"I will not speak in my own defence!" said the prisoner.
"Pray consider," urged the young lawyer; "the court will listen to any thing you may say. These gentlemen have a painful duty to fulfil; but they are far from wishing to take your life. If you can give us any excuses, do so, by all means."
"It is provided, in Chapter 6. of the Articles, that the prisoner shall not be wheedled into a confession," said Zatonyi, with an expression of profound wisdom.
"Gentlemen," said Viola, at length, "may God bless you for your kindness, and for your wishing to help me! but, you see, it's all in vain. There are, indeed, many things I might say in defence; and when I go to my God, who knows all and every thing, I am sure He'll judge me leniently; but there is no salvation for me in this world. You see, your worships, there is no use of my telling you that, once upon a time, I was an honest man, as every man in the village of Tissaret can prove. What is the use of my saying that I became a robber not from my own free will, but because I was forced to it; that I never harmed any poor man; that I never took more from the gentry, in the way of robbing, than what was necessary to keep life in my body; and that I never killed any one, unless it was in self-defence? Am I the less punishable for saying all this? No. Whatever my comrades may have done is scored down to my account. I am a robber, and a dead man."
"All this may serve to modify the sentence. But what do you mean by saying that you were forced to be a robber?"
"Ask his worship, the justice of the district," said the prisoner, looking at Mr. Skinner: "he knows what made me a robber." And he proceeded to tell the tale of his first crime.
"It's true; it's as true as Gospel," sighed Kishlaki. "I came to Tissaret on the day after the thing had happened, when the sheriff told me all about it."

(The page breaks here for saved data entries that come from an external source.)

(* ===== verification/OldApi.v ===== *)
(** * The interface of earlier releases (src/src/lib/crypto/old_api_glue.c) and names of types

    The functions that applications of the earlier releases call, on top of those of
    CryptoApi.v, and the conversion of names to numbers of types (string_to_enctype.c,
    enctype_to_string.c, string_to_cksumtype.c, cksumtype_to_string.c). *)

From Stdlib Require Import String Ascii.
From S2P Require Import Prelude CString Asn1Buf Words Crc32 Nfold NfoldProofs Des DesProofs DesCbcProofs.
From S2P Require Import PrincName Afs Md Shs Crypto CryptoProofs CryptoApi CryptoEnc CryptoKeys.

(** krb5_encrypt_block: the type of use_enctype and the key of process_key. *)
Record krb5_encrypt_block : Type := EncryptBlock { crypto_entry : Z; eb_key : option keyblock }.

Section old_api.
Context `{Stack}.

(** [ivec] is what stands at the pointer, of which a block is used. *)
Definition old_api_ivec (enctype : Z) (ivec : option (list octet)) : outcome error_code (option (list octet)) :=
  match ivec with
  | None => Ok None
  | Some mem =>
      let* blocksize := krb5_c_block_size enctype in
      if zlen mem <? blocksize then Undefined else Ok (Some (take (Z.to_nat blocksize) mem))
  end.

(** Reads through the key of the block. *)
Definition eblock_key (eblock : krb5_encrypt_block) : outcome error_code keyblock :=
  match eb_key eblock with Some k => Ok k | None => Undefined end.

(** The ciphertext; the output buffer is taken to be large enough. *)
Definition krb5_encrypt (st : prng) (inp : list octet) (eblock : krb5_encrypt_block) (ivec : option (list octet))
    : outcome error_code (list octet * option (list octet)) * prng :=
  match (let* key := eblock_key eblock in
         let* ivecd := old_api_ivec (key_enctype key) ivec in
         let* outlen := krb5_c_encrypt_length (key_enctype key) (zlen inp) in
         Ok (key, ivecd, outlen)) with
  | Ok (key, ivecd, outlen) =>
      let '(r, st) := krb5_c_encrypt st key 0 ivecd inp outlen in
      (let* '(ed, iv) := r in Ok (ed.2, iv), st)
  | Err e => (Err e, st)
  | Undefined => (Undefined, st)
  | OutOfFuel => (OutOfFuel, st)
  end.

Definition krb5_decrypt (inp : list octet) (eblock : krb5_encrypt_block) (ivec : option (list octet))
    : outcome error_code (list octet * option (list octet)) :=
  let* key := eblock_key eblock in
  let* ivecd := old_api_ivec (key_enctype key) ivec in
  krb5_c_decrypt key 0 ivecd (key_enctype key, inp) (zlen inp).

Definition krb5_process_key (eblock : krb5_encrypt_block) (key : keyblock) : krb5_encrypt_block :=
  EncryptBlock (crypto_entry eblock) (Some key).

(** krb5_finish_key and krb5_finish_random_key do nothing. *)

Definition krb5_use_enctype (eblock : krb5_encrypt_block) (enctype : Z) : krb5_encrypt_block :=
  EncryptBlock enctype (eb_key eblock).

Definition krb5_eblock_enctype (eblock : krb5_encrypt_block) : Z := crypto_entry eblock.

Definition krb5_string_to_key `{Platform} (eblock : krb5_encrypt_block) (data behind : list octet) (salt : option (list octet * bool))
    : outcome error_code keyblock :=
  krb5_c_string_to_key (crypto_entry eblock) data behind salt.

Definition krb5_init_random_key (st : prng) (keyblock : keyblock) : prng := krb5_c_random_seed st (key_contents keyblock).

Definition krb5_random_key (st : prng) (eblock : krb5_encrypt_block) : outcome error_code keyblock * prng :=
  krb5_c_make_random_key st (crypto_entry eblock).

(** -1 as a [size_t] for an unknown type *)
Definition krb5_encrypt_size (length crypto : Z) : Z :=
  match krb5_c_encrypt_length crypto length with Ok n => n | _ => size_t (-1) end.

Definition krb5_checksum_size (ctype : Z) : Z :=
  match krb5_c_checksum_length ctype with Ok n => n | _ => size_t (-1) end.

(** The type of the key is a field of a variable that is never set: [stack_enctype]. *)
Definition krb5_calculate_checksum (st : prng) (stack_enctype ctype : Z) (inp seed : list octet) (outcksum_length : Z)
    : outcome error_code (list octet) * prng :=
  let '(r, st) := krb5_c_make_checksum st ctype (Key stack_enctype seed) 0 inp in
  (let* cksum := r in
   if outcksum_length <? zlen cksum then Err KRB5_BAD_MSIZE else Ok cksum, st).

(** [ctype] is not used; the checksum has its type with it. *)
Definition krb5_verify_checksum (st : prng) (stack_enctype ctype : Z) (cksum : Z * list octet) (inp seed : list octet)
    : outcome error_code unit * prng :=
  let '(r, st) := krb5_c_verify_checksum st (Key stack_enctype seed) 0 inp cksum in
  (let* valid := r in
   if valid : bool then Ok tt else Err KRB5KRB_AP_ERR_BAD_INTEGRITY, st).

Definition krb5_random_confounder (st : prng) (size : Z) : outcome error_code (list octet) * prng :=
  krb5_c_random_make_octets st size.

Definition krb5_encrypt_data (st : prng) (key : keyblock) (ivec : option (list octet)) (data : list octet)
    : outcome error_code ((Z * list octet) * option (list octet)) * prng :=
  match (let* enclen := krb5_c_encrypt_length (key_enctype key) (zlen data) in
         let* ivecd := old_api_ivec (key_enctype key) ivec in
         Ok (enclen, ivecd)) with
  | Ok (enclen, ivecd) => krb5_c_encrypt st key 0 ivecd data enclen
  | Err e => (Err e, st)
  | Undefined => (Undefined, st)
  | OutOfFuel => (OutOfFuel, st)
  end.

(** What the caller finds at data->data after a return value of 0: the plaintext, or
    memory that was freed. *)
Inductive decrypted : Type :=
| Plain (data : list octet)
| Freed.

(** The code of [krb5_c_decrypt] makes the block be freed and is not returned. *)
Definition krb5_decrypt_data (key : keyblock) (ivec : option (list octet)) (enc_data : Z * list octet)
    : outcome error_code decrypted :=
  let* ivecd := old_api_ivec (key_enctype key) ivec in
  match krb5_c_decrypt key 0 ivecd enc_data (zlen enc_data.2) with
  | Ok (p, _) => Ok (Plain p)
  | Err _ => Ok Freed
  | Undefined => Undefined
  | OutOfFuel => OutOfFuel
  end.

(** ** Names *)

Fixpoint chars (s : string) : list octet :=
  match s with EmptyString => [] | String c s => Z.of_nat (nat_of_ascii c) :: chars s end.

(** in_string, out_string and type of the entries of the tables *)
Definition enctype_names : list (list octet * list octet * Z) := [
  (chars "des-cbc-crc", chars "DES cbc mode with CRC-32", ENCTYPE_DES_CBC_CRC);
  (chars "des-cbc-md4", chars "DES cbc mode with RSA-MD4", ENCTYPE_DES_CBC_MD4);
  (chars "des-cbc-md5", chars "DES cbc mode with RSA-MD5", ENCTYPE_DES_CBC_MD5);
  (chars "des", chars "DES cbc mode with RSA-MD5", ENCTYPE_DES_CBC_MD5);
  (chars "des-cbc-raw", chars "DES cbc mode raw", ENCTYPE_DES_CBC_RAW);
  (chars "des3-cbc-raw", chars "Triple DES cbc mode raw", ENCTYPE_DES3_CBC_RAW);
  (chars "des3-cbc-sha1", chars "Triple DES cbc mode with HMAC/sha1", ENCTYPE_DES3_CBC_SHA1);
  (chars "des3-hmac-sha1", chars "Triple DES cbc mode with HMAC/sha1", ENCTYPE_DES3_CBC_SHA1);
  (chars "des3-cbc-sha1-kd", chars "Triple DES cbc mode with HMAC/sha1", ENCTYPE_DES3_CBC_SHA1);
  (chars "des-hmac-sha1", chars "DES with HMAC/sha1", ENCTYPE_DES_HMAC_SHA1)].

Definition cksumtype_names : list (list octet * list octet * Z) := [
  (chars "crc32", chars "CRC-32", CKSUMTYPE_CRC32);
  (chars "md4", chars "RSA-MD4", CKSUMTYPE_RSA_MD4);
  (chars "md4-des", chars "RSA-MD4 with DES cbc mode", CKSUMTYPE_RSA_MD4_DES);
  (chars "des-cbc", chars "DES cbc mode", CKSUMTYPE_DESCBC);
  (chars "md5", chars "RSA-MD5", CKSUMTYPE_RSA_MD5);
  (chars "md5-des", chars "RSA-MD5 with DES cbc mode", CKSUMTYPE_RSA_MD5_DES);
  (chars "sha", chars "NIST-SHA", CKSUMTYPE_NIST_SHA);
  (chars "hmac-sha1-des3", chars "HMAC-SHA1 DES3 key", CKSUMTYPE_HMAC_SHA1_DES3);
  (chars "hmac-sha1-des3-kd", chars "HMAC-SHA1 DES3 key", CKSUMTYPE_HMAC_SHA1_DES3)].

Definition strcasecmp_eq (a b : list octet) : bool := bool_decide (tolower <$> a = tolower <$> b).

Definition string_to_type (names : list (list octet * list octet * Z)) (string : list octet) : outcome error_code Z :=
  match List.find (fun e => strcasecmp_eq e.1.1 string) names with
  | Some e => Ok e.2
  | None => Err EINVAL
  end.

Definition type_to_string (names : list (list octet * list octet * Z)) (type buflen : Z) : outcome error_code (list octet) :=
  match List.find (fun e => e.2 =? type) names with
  | Some e => if buflen <? zlen e.1.2 + 1 then Err ENOMEM else Ok (e.1.2 ++ [0])
  | None => Err EINVAL
  end.

Definition krb5_string_to_enctype : list octet -> outcome error_code Z := string_to_type enctype_names.
Definition krb5_enctype_to_string : Z -> Z -> outcome error_code (list octet) := type_to_string enctype_names.
Definition krb5_string_to_cksumtype : list octet -> outcome error_code Z := string_to_type cksumtype_names.
Definition krb5_cksumtype_to_string : Z -> Z -> outcome error_code (list octet) := type_to_string cksumtype_names.

(** The tables of names and of types list the same numbers. *)
Lemma names_match_types :
  (fun e => e.2) <$> enctype_names = kt_etype <$> krb5_enctypes_list /\
  (fun e => e.2) <$> cksumtype_names = ct_ctype <$> krb5_cksumtypes_list.
Proof. split; reflexivity. Qed.

(** ** What the functions promise *)

Lemma old_api_ivec_octets t ivec iv : match ivec with Some l => octets l | None => True end ->
  old_api_ivec t ivec = Ok iv -> octets_opt iv.
Proof.
  destruct ivec as [mem|]; cbn [old_api_ivec]; [|by injection 2 as <-]. intros HO. destruct (krb5_c_block_size t); try discriminate.
  cbn [obind]. destruct (_ <? _); [discriminate|]. injection 1 as <-. by apply Forall_take.
Qed.

(** What [krb5_encrypt] of the earlier interface returns, [krb5_decrypt] turns back into
    the message, filled with zeros. *)
Theorem old_api_roundtrip st eblock key m ivec c iv' st' :
  prng_wf st -> eb_key eblock = Some key -> octets (key_contents key) -> octets m -> zlen m < 2 ^ 32 ->
  match ivec with Some l => octets l | None => True end ->
  krb5_encrypt st m eblock ivec = (Ok (c, iv'), st') ->
  exists pad, 0 <= pad < 8 /\ krb5_decrypt c eblock ivec = Ok (m ++ zeros pad, iv').
Proof.
  intros HW HK Ho Hm Hl Hi. unfold krb5_encrypt, krb5_decrypt, eblock_key. rewrite HK. cbn [obind].
  destruct (old_api_ivec (key_enctype key) ivec) as [iv| | |] eqn:EI; try discriminate. cbn [obind].
  destruct (krb5_c_encrypt_length _ _) as [n| | |]; try discriminate. cbn [obind].
  destruct (krb5_c_encrypt st key 0 iv m n) as [[[[t ed] ivo]| | |] st1] eqn:E; try discriminate. cbn [obind snd].
  injection 1 as <- <- <-. assert (t = key_enctype key) as ->.
  { revert E. unfold krb5_c_encrypt. destruct (find_enctype _); [|discriminate]. destruct (kt_mode _).
    - destruct (krb5_raw_encrypt _ _ _ _ _); try discriminate. cbn [obind]. by injection 1.
    - destruct (krb5_old_encrypt _ _ _ _ _ _ _ _) as [[[]| | |] ?]; try discriminate. cbn [obind]. by injection 1.
    - destruct (krb5_dk_encrypt _ _ _ _ _ _ _ _) as [[[]| | |] ?]; try discriminate. cbn [obind]. by injection 1. }
  destruct (krb5_c_encrypt_decrypt st key 0 iv m n (key_enctype key, ed) ivo st1 HW Ho (old_api_ivec_octets _ _ _ Hi EI) Hm Hl E) as (pad & Hp & D).
  by exists pad.
Qed.

(** [krb5_decrypt_data] reports success whatever happens: when decryption fails it
    returns 0 and leaves the caller a pointer to freed memory. *)
Theorem decrypt_data_hides_errors key ed :
  (forall e, krb5_decrypt_data key None ed <> Err e) /\
  (forall e, krb5_c_decrypt key 0 None ed (zlen ed.2) = Err e -> krb5_decrypt_data key None ed = Ok Freed).
Proof.
  unfold krb5_decrypt_data, old_api_ivec. cbn [obind]. split; intros e.
  - by destruct (krb5_c_decrypt _ _ _ _ _) as [[]| | |].
  - by intros ->.
Qed.
End old_api.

"Nihil ad rem!" said Zatonyi.
"But what does it avail me?" continued the prisoner, whose pale face became flushed as he spoke: "what can it avail me to tell you all the revolting cruelties which were practised against me, and which to think of gives me pain? Am I the less a robber? Will these things cause you to spare me? No; I ought to have suffered the stripes, and kissed the hands of my tyrant; or I ought to have left my wife in her darkest hour, because nothing would serve my lady but that I should drive her to Dustbury. How, then, could I, a good-for-nothing peasant[26], dare to love my wife! How could I dare to resist when the justice told them to tie me to the whipping-post! But I dared to do it. I was fool enough to fancy that I, though a peasant, had a right to remain with my wife; I could not understand that a poor man is a dog, which any body may beat and kick. Here I am, and you may hang me."